What This Memorial Really Means
The installation of this plaque, delayed and diminished as some consider it to be, raises profound questions about how democracies honor those who defend them and how nations process traumatic collective experiences. On one level, it’s simply a bronze marker on a wall—words and metal that passersby might glance at without much thought. But on another level, it represents something much more significant: an acknowledgment that January 6, 2021, was real, that the violence was real, and that the officers who stood against that violence deserve recognition. Senator Tillis, speaking on the Senate floor during the fifth anniversary of the attack, captured this sentiment when he said of the officers: “We owe them eternal gratitude, and this nation is stronger because of them.” The fact that such a statement needed to be made—and that implementing it faced such resistance—speaks to the deep divisions that continue to fracture American society. For visitors to the Capitol, this plaque now serves as the first official marker of that violent day, a tangible reminder in a place where history is often sanitized and conflicts are minimized. Whether it will remain, whether it will be supplemented with something more comprehensive, or whether it will eventually disappear in another round of political revisionism remains to be seen.
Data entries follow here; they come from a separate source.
(* ===== verification/Spec.v ===== *)
(** * What the listener promises

    The abstract ledger: per (chain, scanner) the last block processed and
    the block it started from, the keys waiting in the buffer, the keys handed
    over to the Adapter.  Its steps are the only changes the program may make
    to durable state; [no_loss] is the README's requirement, proved by rule
    induction over the steps.  [BufferRepo.v], [Loop.v] and [Publisher.v]
    refine it ([abs] relates a world to a ledger). *)
From stdpp Require Import base gmap list strings relations.
From Stdlib Require Import ZArith Lia Ascii String.
From stdpp Require Import base strings.
From S2P Require Import Prelude Effect Model Store BufferRepo.

Record ledger := mkLedger {
  l_cursor : gmap (Z * string) Z;
  l_base : gmap (Z * string) Z;
  l_buffer : gset key;
  l_handed : gset key
}.

(** Block numbers stay below [2^64 - 1], so [cursor + 1] does not wrap. *)
Definition maxBlock : Z := two64 - 1.

Section Spec.
(** the keys of the deposits the chain really has in a block, per scanner *)
Variable truth : Z -> string -> Z -> list key.

Inductive step : ledger -> ledger -> Prop :=
(* a chain with no cursor (or cursor 0) starts at block [b] *)
| step_start l c s b :
    (l_cursor l !! (c, s) = None \/ l_cursor l !! (c, s) = Some 0) ->
    b < maxBlock ->
    step l (mkLedger (<[(c, s) := b]> (l_cursor l)) (<[(c, s) := b]> (l_base l))
              (l_buffer l) (l_handed l))
(* the next block and everything in it, at once *)
| step_block l c s n :
    l_cursor l !! (c, s) = Some n ->
    n + 1 < maxBlock ->
    step l (mkLedger (<[(c, s) := n + 1]> (l_cursor l)) (l_base l)
              (l_buffer l ∪ list_to_set (truth c s (n + 1))) (l_handed l))
(* the Adapter takes over a waiting deposit *)
| step_hand l k :
    k ∈ l_buffer l ->
    step l (mkLedger (l_cursor l) (l_base l) (l_buffer l) ({[k]} ∪ l_handed l))
(* a deposit leaves the buffer only once handed over *)
| step_drop l k :
    k ∈ l_handed l ->
    step l (mkLedger (l_cursor l) (l_base l) (l_buffer l ∖ {[k]}) (l_handed l)).

(** Every deposit of every processed block is waiting or handed over. *)
Definition no_loss (l : ledger) : Prop :=
  forall c s base n b k,
    l_base l !! (c, s) = Some base -> l_cursor l !! (c, s) = Some n ->
    base < b <= n -> k ∈ truth c s b ->
    k ∈ l_buffer l \/ k ∈ l_handed l.

(** Nothing is made up: beyond what was there at the start ([k0]), a key is
    in some block between base and cursor. *)
Definition genuine (k0 : gset key) (l : ledger) : Prop :=
  forall k, k ∈ l_buffer l \/ k ∈ l_handed l -> k ∈ k0 \/
    exists c s b, k ∈ truth c s b.

(** a ledger whose blocks are still to come *)
Definition fresh (l : ledger) : Prop := l_base l = l_cursor l.

Lemma no_loss_fresh l : fresh l -> no_loss l.
Proof. intros Hf c s base n b k Hb Hn. unfold fresh in Hf. rewrite Hf, Hn in Hb. naive_solver lia. Qed.

Lemma no_loss_step l l' : step l l' -> no_loss l -> no_loss l'.
Proof.
  intros Hs Hl. destruct Hs as [l c s b0 Hc Hmax|l c s n0 Hc Hmax|l k0 Hk|l k0 Hk];
    intros c' s' base n b k Hbase Hcur Hb Hk'; cbn in *.
  - destruct (decide ((c, s) = (c', s'))) as [Heq|Hne].
    + rewrite Heq, lookup_insert_eq in Hbase, Hcur. naive_solver lia.
    + rewrite lookup_insert_ne in Hbase, Hcur by done. by eapply Hl.
  - destruct (decide ((c, s) = (c', s'))) as [[= <- <-]|Hne].
    + rewrite lookup_insert_eq in Hcur. injection Hcur as <-.
      destruct (decide (b = n0 + 1)) as [->|].
      * left. apply elem_of_union. right. by apply elem_of_list_to_set.
      * destruct (Hl c s base n0 b k Hbase Hc); [lia|done|set_solver..].
    + rewrite lookup_insert_ne in Hcur by done.
      destruct (Hl c' s' base n b k); [done..|set_solver|set_solver].
  - destruct (Hl c' s' base n b k); [done..|set_solver|set_solver].
  - destruct (decide (k = k0)) as [->|]; [by right|].
    destruct (Hl c' s' base n b k); [done..|set_solver|set_solver].
Qed.

Lemma genuine_step k0 l l' : step l l' -> genuine k0 l -> genuine k0 l'.
Proof.
  intros Hs Hl. destruct Hs as [l c s b0 Hc Hmax|l c s n0 Hc Hmax|l k1 Hk|l k1 Hk]; intros k Hk'; cbn in *.
  - by apply Hl.
  - rewrite elem_of_union, elem_of_list_to_set in Hk'.
    destruct Hk' as [[Hk'|Hk']|Hk']; [apply Hl; by left| |apply Hl; by right].
    right. by exists c, s, (n0 + 1).
  - apply Hl. set_solver.
  - apply Hl. set_solver.
Qed.

(** every cursor is a block number that can still be incremented *)
Definition bounded (l : ledger) : Prop :=
  forall c s n, l_cursor l !! (c, s) = Some n -> n < maxBlock.

Lemma bounded_step l l' : step l l' -> bounded l -> bounded l'.
Proof.
  intros Hs Hl. destruct Hs as [l c s b0 Hc Hmax|l c s n0 Hc Hmax|l k1 Hk|l k1 Hk];
    intros c' s' n Hn; cbn in *; try (by eapply Hl).
  all: destruct (decide ((c, s) = (c', s'))) as [Heq|Hne];
    [rewrite Heq, lookup_insert_eq in Hn; naive_solver|
     rewrite lookup_insert_ne in Hn by done; by eapply Hl].
Qed.

Lemma bounded_rtc l l' : rtc step l l' -> bounded l -> bounded l'.
Proof. induction 1; eauto using bounded_step. Qed.
Lemma no_loss_rtc l l' : rtc step l l' -> no_loss l -> no_loss l'.
Proof. induction 1; eauto using no_loss_step. Qed.
Lemma genuine_rtc k0 l l' : rtc step l l' -> genuine k0 l -> genuine k0 l'.
Proof. induction 1; eauto using genuine_step. Qed.

(** a started cursor never goes back, a waiting deposit stays until taken over *)
Lemma cursor_step l l' cs n : step l l' -> l_cursor l !! cs = Some n -> 0 < n ->
  exists n', l_cursor l' !! cs = Some n' /\ n <= n'.
Proof.
  intros [l1 c s b Hc Hm|l1 c s m Hc Hm|l1 k Hk|l1 k Hk] Hn Hpos; cbn; eauto using Z.le_refl;
    (destruct (decide ((c, s) = cs)) as [<-|]; [|rewrite lookup_insert_ne by done; eauto using Z.le_refl]).
  - rewrite Hn in Hc. destruct Hc as [|[= ->]]; [done|lia].
  - rewrite lookup_insert_eq. eexists. split; [done|]. simplify_eq. lia.
Qed.
Lemma cursor_rtc l l' cs n : rtc step l l' -> l_cursor l !! cs = Some n -> 0 < n ->
  exists n', l_cursor l' !! cs = Some n' /\ n <= n'.
Proof.
  intros Hr. revert n. induction Hr as [|l1 l2 l3 Hs _ IH]; intros n Hn Hpos; [eauto using Z.le_refl|].
  destruct (cursor_step _ _ _ _ Hs Hn Hpos) as (n2 & Hn2 & Hle). destruct (IH n2 Hn2) as (n3 & Hn3 & Hle3); [lia|].
  exists n3. split; [done|lia].
Qed.
Lemma waiting_rtc l l' k : rtc step l l' -> k ∈ l_buffer l \/ k ∈ l_handed l -> k ∈ l_buffer l' \/ k ∈ l_handed l'.
Proof.
  induction 1 as [|l1 l2 l3 Hs _ IH]; [done|]. intros Hk. apply IH.
  destruct Hs as [l1 c s b Hc Hm|l1 c s m Hc Hm|l1 k1 Hk1|l1 k1 Hk1]; cbn; [done|set_solver..|].
  destruct (decide (k = k1)) as [->|]; set_solver.
Qed.

(** where the bases started matters to no step *)
Lemma step_rebase l l' b0 : step l l' -> exists b1,
  step (mkLedger (l_cursor l) b0 (l_buffer l) (l_handed l)) (mkLedger (l_cursor l') b1 (l_buffer l') (l_handed l')).
Proof.
  intros [l1 c s b Hc Hm|l1 c s n Hc Hm|l1 k Hk|l1 k Hk]; eexists; cbn.
  - by apply (step_start (mkLedger (l_cursor l1) b0 (l_buffer l1) (l_handed l1))).
  - by apply (step_block (mkLedger (l_cursor l1) b0 (l_buffer l1) (l_handed l1))).
  - by apply (step_hand (mkLedger (l_cursor l1) b0 (l_buffer l1) (l_handed l1))).
  - by apply (step_drop (mkLedger (l_cursor l1) b0 (l_buffer l1) (l_handed l1))).
Qed.

Lemma rtc_rebase l l' b0 : rtc step l l' -> exists b1,
  rtc step (mkLedger (l_cursor l) b0 (l_buffer l) (l_handed l)) (mkLedger (l_cursor l') b1 (l_buffer l') (l_handed l')).
Proof.
  intros Hr. revert b0. induction Hr as [l|l1 l2 l3 Hs _ IH]; intros b0; [by exists b0|].
  destruct (step_rebase l1 l2 b0 Hs) as (b1 & Hs'). destruct (IH b1) as (b2 & Hr'). exists b2. by eapply rtc_l.
Qed.

(** ** Relating worlds to ledgers *)

(** Block numbers are stored as BIGINT and read back as [uint64]. *)
Record abs_db (db : DB) (handed : gset key) (l : ledger) : Prop := {
  abs_cursor : u64 <$> scan_cursor db = l_cursor l;
  abs_buffer : forall k, k ∈ keys_of db <-> k ∈ l_buffer l;
  abs_handed : handed = l_handed l
}.

Context {E : Type}.
(** which deposits the Adapter has taken over, a part of the outside *)
Variable handed : E -> gset key.

Definition abs (w : World E) (l : ledger) : Prop := abs_db (w_db w) (handed (w_ext w)) l.

(** the world is one the specification can reach from [l0] *)
Definition reachable (l0 : ledger) (w : World E) : Prop :=
  exists l, rtc step l0 l /\ abs w l.

(** the ledger of a database at start-up *)
Definition ledger_of (w : World E) : ledger :=
  mkLedger (u64 <$> scan_cursor (w_db w)) (u64 <$> scan_cursor (w_db w))
    (list_to_set (keys_of (w_db w))) (handed (w_ext w)).

Lemma reachable_refl w : reachable (ledger_of w) w.
Proof.
  exists (ledger_of w). split; [constructor|].
  split; cbn; [done| |done]. intros k. by rewrite elem_of_list_to_set.
Qed.

(** The requirement, on worlds: with [base] the cursor of (c, s) at
    start-up, every deposit of the blocks processed since is in
    [deposit_buffer] or with the Adapter. *)
Definition nothing_lost (w0 w : World E) : Prop :=
  forall c s base n b k,
    scan_cursor (w_db w0) !! (c, s) = Some base -> u64 base <> 0 ->
    scan_cursor (w_db w) !! (c, s) = Some n ->
    u64 base < b <= u64 n -> k ∈ truth c s b ->
    k ∈ keys_of (w_db w) \/ k ∈ handed (w_ext w).

(** the base of a started chain never moves *)
Lemma base_stable l l' c s b :
  step l l' -> l_base l !! (c, s) = Some b ->
  (exists n, l_cursor l !! (c, s) = Some n /\ 0 < b <= n) ->
  l_base l' !! (c, s) = Some b /\ exists n, l_cursor l' !! (c, s) = Some n /\ 0 < b <= n.
Proof.
  intros Hs Hb (n & Hn & Hle). destruct Hs as [l c' s' b0 Hc Hmax|l c' s' n0 Hc Hmax|l k1 Hk|l k1 Hk]; cbn.
  - destruct (decide ((c', s') = (c, s))) as [[= -> ->]|Hne].
    + rewrite Hn in Hc. naive_solver lia.
    + rewrite !lookup_insert_ne by done. eauto.
  - split; [done|]. destruct (decide ((c', s') = (c, s))) as [[= -> ->]|Hne].
    + rewrite lookup_insert_eq. eexists; split; [done|]. simplify_eq. lia.
    + rewrite lookup_insert_ne by done. eauto.
  - eauto.
  - eauto.
Qed.

Lemma base_stable_rtc l l' c s b :
  rtc step l l' -> l_base l !! (c, s) = Some b ->
  (exists n, l_cursor l !! (c, s) = Some n /\ 0 < b <= n) ->
  l_base l' !! (c, s) = Some b.
Proof.
  induction 1 as [|l1 l2 l3 Hs Hr IH]; intros Hb Hn; [done|].
  destruct (base_stable _ _ _ _ _ Hs Hb Hn). auto.
Qed.

Lemma reachable_nothing_lost w0 w : reachable (ledger_of w0) w -> nothing_lost w0 w.
Proof.
  intros (l & Hr & [Hc Hb Hh]) c s base n b k Hbase Hnz Hn Hrange Hk.
  assert (no_loss l) as Hl by (eapply no_loss_rtc; [exact Hr|by apply no_loss_fresh]).
  assert (l_base l !! (c, s) = Some (u64 base)) as Hbl.
  { eapply base_stable_rtc; [exact Hr|cbn; by rewrite lookup_fmap, Hbase|].
    exists (u64 base). cbn. rewrite lookup_fmap, Hbase. split; [done|].
    pose proof (u64_range base) as [? ?]. lia. }
  rewrite Hb, Hh. eapply Hl; [exact Hbl| |exact Hrange|exact Hk].
  by rewrite <- Hc, lookup_fmap, Hn.
Qed.

(** ** What one goroutine may assume of the others

    From [w] to [w'] only ledger steps were made, and the cursor [own] was
    not written: there is one loop per chain and scanner. *)
Definition coop_rel (own : Z * string) (w w' : World E) : Prop :=
  scan_cursor (w_db w') !! own = scan_cursor (w_db w) !! own /\
  forall l, abs w l -> exists l', rtc step l l' /\ abs w' l'.

#[export] Instance coop_rel_preorder own : PreOrder (coop_rel own).
Proof.
  split.
  - intros w. split; [done|]. intros l Hl. by exists l.
  - intros w1 w2 w3 [H1 H1'] [H2 H2']. split; [by rewrite H2|].
    intros l Hl. destruct (H1' l Hl) as (l' & Hr & Hl').
    destruct (H2' l' Hl') as (l'' & Hr' & Hl''). exists l''. split; [by etrans|done].
Qed.

(** A call during which the others do so.  A goroutine may have a memory of
    its own, a part of [E] that satisfies [J] between its steps and that the
    others leave intact. *)
Definition cooperates_with (J : E -> Prop) (own : Z * string) {A} (m : M (World E) A) : Prop :=
  forall w, J (w_ext w) -> coop_rel own w (m w).2 /\ J (w_ext (m w).2).

(** in the program logic of [Effect.v] *)
Lemma cooperates_with_preserves J own {A} (m : M (World E) A) :
  cooperates_with J own m <-> forall w0, preserves (fun w => coop_rel own w0 w /\ J (w_ext w)) m.
Proof.
  split.
  - intros Hm w0 w [Hw HJ]. destruct (Hm w HJ). split; [by etrans|done].
  - intros Hm w HJ. by apply Hm.
Qed.

(** worlds with the same tables and the same hand-overs *)
Lemma coop_same own w w' :
  w_db w' = w_db w -> handed (w_ext w') = handed (w_ext w) -> coop_rel own w w'.
Proof.
  intros Hdb Hh. split; [by rewrite Hdb|]. intros l [H1 H2 H3]. exists l. split; [done|].
  split; [by rewrite Hdb|intros k; by rewrite Hdb|by rewrite Hh].
Qed.

Lemma handed_step l l' : step l l' -> l_handed l ⊆ l_handed l'.
Proof. intros []; cbn; set_solver. Qed.

(** what was handed over stays handed over *)
Lemma handed_rtc l l' : rtc step l l' -> l_handed l ⊆ l_handed l'.
Proof. induction 1 as [|x y z Hs _ IH]; [done|]. apply handed_step in Hs. set_solver. Qed.

Lemma coop_handed own w w' k :
  coop_rel own w w' -> k ∈ handed (w_ext w) -> k ∈ handed (w_ext w').
Proof.
  intros [_ Hw] Hk. destruct (Hw (ledger_of w)) as (l' & Hr & [_ _ ->]).
  { split; cbn; [done| |done]. intros k'. by rewrite elem_of_list_to_set. }
  by apply (handed_rtc _ _ Hr).
Qed.

(** deleting a handed-over deposit is a ledger step *)
Lemma coop_delete own w k :
  k ∈ handed (w_ext w) -> coop_rel own w (mkWorld (sql_delete k (w_db w)) (w_metrics w) (w_ext w)).
Proof.
  intros Hk. split; [done|]. intros l [Hc Hb Hh]. eexists. split.
  - apply rtc_once, (step_drop l k). by rewrite <- Hh.
  - split; cbn [w_db w_ext l_cursor l_buffer l_handed]; [exact Hc| |exact Hh].
    intros k'. rewrite delete_keys, Hb. set_solver.
Qed.

End Spec.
What is certain is that the officers it honors—those who were injured, those who died, and those who continue to struggle with the aftermath—deserve better than a plaque installed in darkness without ceremony. They deserve a nation willing to confront uncomfortable truths about itself, to hold accountable those who incited violence, and to ensure that such an attack on democracy never happens again. This small bronze marker is a start, but the real memorial to these officers would be a renewed commitment to the democratic values they risked everything to protect.